What Patrick is saying is that AGI is improving several aspects of Cesium’s terrain-related capabilities. They have a new/updated AGI-hosted terrain dataset, and are continuing to improve the quality and contents of that terrain dataset. They’re also working on adding some much-requested rendering capabilities that relate to how Cesium handles terrain. So, both terrain-related, but independent topics.

Per my comment earlier, there’s not too much documentation out there on self-hosting terrain data, which is one reason why I plan to write some blog posts on the topic. Here’s the most relevant articles I’ve found in my own research:

https://cesiumjs.org/data-and-assets/terrain/formats/quantized-mesh-1.0/


https://www.linkedin.com/pulse/fast-cesium-terrain-rendering-new-quantized-mesh-output-alvaro-huarte/

Mark,

Thank you so much for taking the time to write this response and discuss these issues in this level of detail. This goes a long way toward addressing the questions and confusion I’ve had related to what is required to host terrain data for Cesium. I will need to spend some time digesting what you’ve written and the content of the links you’ve provided.

There is definitely more involved than I initially realized. I will be very curious and interested to follow your blog posts on the topic when they become available.

I will use this information to continue discussions with my company on the topic (explaining the benefits of using the new Cesium World Terrain that become much more obvious when you see all that is required to host quality terrain data for Cesium that is served efficiently… and also having the discussion related to the possibility of hosting our own data with a better understanding of what’s involved).

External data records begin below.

Lemma returns_free_opt q l bl X s (Q : unit → st → Prop) :
  blks s = opt_blk q l bl → (q ≠ NULL → bl !! q = None) → owned (m_os s) (if q =? NULL then X else q :: X) →
  (∀ e', owned e' X → Q tt (upd_os e' (upd_blks bl s))) → returns (free_blk q) s Q.
Proof.
  unfold opt_blk. intros Hb Hq Ho HQ. destruct (Z.eqb_spec q 0) as [->|Hn].
  - apply returns_free_null. specialize (HQ (m_os s) Ho). destruct s. simpl in *. by subst.
  - by eapply (returns_free_blk q _ bl X); [exact Hb|apply Hq|..].
Qed.

Lemma returns_add_task p x X s : tasks s = [] → privs s = ∅ → dom (blks s) = list_to_set X → owned (m_os s) (p :: X) →
  returns (modify (λ s, upd_privs (<[p:=x]> (privs s)) s);; add_task p) s sms_started.
Proof.
  intros Ht Hp Hb Ho. apply returns_bind, returns_modify. unfold add_task. apply returns_bind, returns_sys.
  destruct (returns_elim _ _ _ (queue_task_ok _ _ Ho)) as (v & e' & Ev & Ho'). eapply returns_intro; [exact Ev|].
  destruct (Z.eqb_spec v ERROR) as [->|Hv]; [|apply returns_bind, returns_modify]; apply returns_ret; right; [right|left].
  - split_and!; [done|simpl; by rewrite Ht| |simpl; by eauto]. exists p, x, X. simpl. by rewrite Hp.
  - split; [done|]. exists p. simpl. rewrite Ht. split; [done|]. exists x, X. simpl. by rewrite Hp.
Qed.

Lemma returns_strdup l X s (Q : Z → st → Prop) : owned (m_os s) X → zlength l < 2 ^ 30 →
  (∀ q e', owned e' (if q =? NULL then X else q :: X) → Q q (upd_os e' (upd_blks (opt_blk q (l ++ [0]) (blks s)) s))) →
  returns (strdup l) s Q.
Proof.
  intros Ho Hl HQ. assert (0 ≤ zlength l) by (unfold zlength; lia). unfold strdup. rewrite u32_small by lia.
  apply returns_bind. eapply returns_alloc; [done|lia|]. intros q e' Ho'. specialize (HQ q e' Ho').
  unfold opt_blk, nonnull in *. destruct (q =? 0) eqn:Eq; cbn [negb].
  - apply Z.eqb_eq in Eq as ->. apply returns_ret. by destruct s.
  - by apply returns_bind, returns_modify, returns_ret.
Qed.

Lemma returns_asprintf l X s (Q : Z * Z → st → Prop) : owned (m_os s) X → zlength l < 2 ^ 30 →
  (∀ q e', owned e' (if q =? NULL then X else q :: X) →
     Q (q, if q =? NULL then ERROR else zlength l + 2) (upd_os e' (upd_blks (opt_blk q ([34] ++ l ++ [34; 0]) (blks s)) s))) →
  returns (asprintf_quoted l) s Q.
Proof.
  intros Ho Hl HQ. assert (0 ≤ zlength l) by (unfold zlength; lia). unfold asprintf_quoted. rewrite u32_small by lia.
  apply returns_bind. eapply returns_alloc; [done|lia|]. intros q e' Ho'. specialize (HQ q e' Ho').
  unfold opt_blk, nonnull in *. destruct (q =? 0) eqn:Eq; cbn [negb].
  - apply Z.eqb_eq in Eq as ->. apply returns_ret. by destruct s.
  - by apply returns_bind, returns_modify, returns_ret.
Qed.

Lemma returns_bind2 {A B D} (e : M st A) (f : A → M st B) (k : B → M st D) s P Q :
  returns (x ← e; f x) s P → (∀ y s', P y s' → returns (k y) s' Q) → returns (x ← e; y ← f x; k y) s Q.
Proof.
  unfold returns, mbind, M_bind. destruct (e s) as [[x s1]| |]; [|done..].
  destruct (f x s1) as [[y s2]| |]; [|done..]. intros HP HQ. by apply HQ.
Qed.

Lemma points_length k l : (length (points k l) ≤ k)%nat.
Proof. revert l. induction k as [|k IH]; intros [|x l]; simpl; [lia..|]. specialize (IH (first_point (x :: l)).2). lia. Qed.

Thanks again for the quality information!

Hi Rob & Mark,

On the two separate-but-related terrain topics: we are improving the terrain experience (clamping, resolution, performance, etc.) in Cesium to the point where terrain will be enabled by default with a great experience in terms of performance and capabilities.

Features like polyline clamping and textured polygons on terrain are generally client-side features (meaning open-source CesiumJS), but may benefit from a REST API that can return terrain metadata, e.g., the min/max height along a polyline. Cesium ion (which hosts Cesium World Terrain) will implement these REST APIs to provide the best possible performance. If other terrain data providers want to provide a first-class experience in Cesium, I expect they will implement them as well. We certainty will make the REST APIs public to encourage an interoperable ecosystem. As of now, the textured polygons are all client-side, but I can’t commit to this for all possible features as it could end up being too limiting.

On more thing: in addition to hosting the premade Cesium World Terrain, Cesium ion will also allow users to drag & drop terrain sources to create new terrain tilesets for streaming to CesiumJS, which I imagine will be of interest to folks who want a very simple way to use their own terrain. For example, here’s a video showing a similar process with imagery.

Thanks,

Patrick

Patrick,

Thank you for the additional information. I am compiling all this in preparation for discussions about how we move forward. The information you and Mark provided is very helpful and will allow us to have much more meaningful conversations.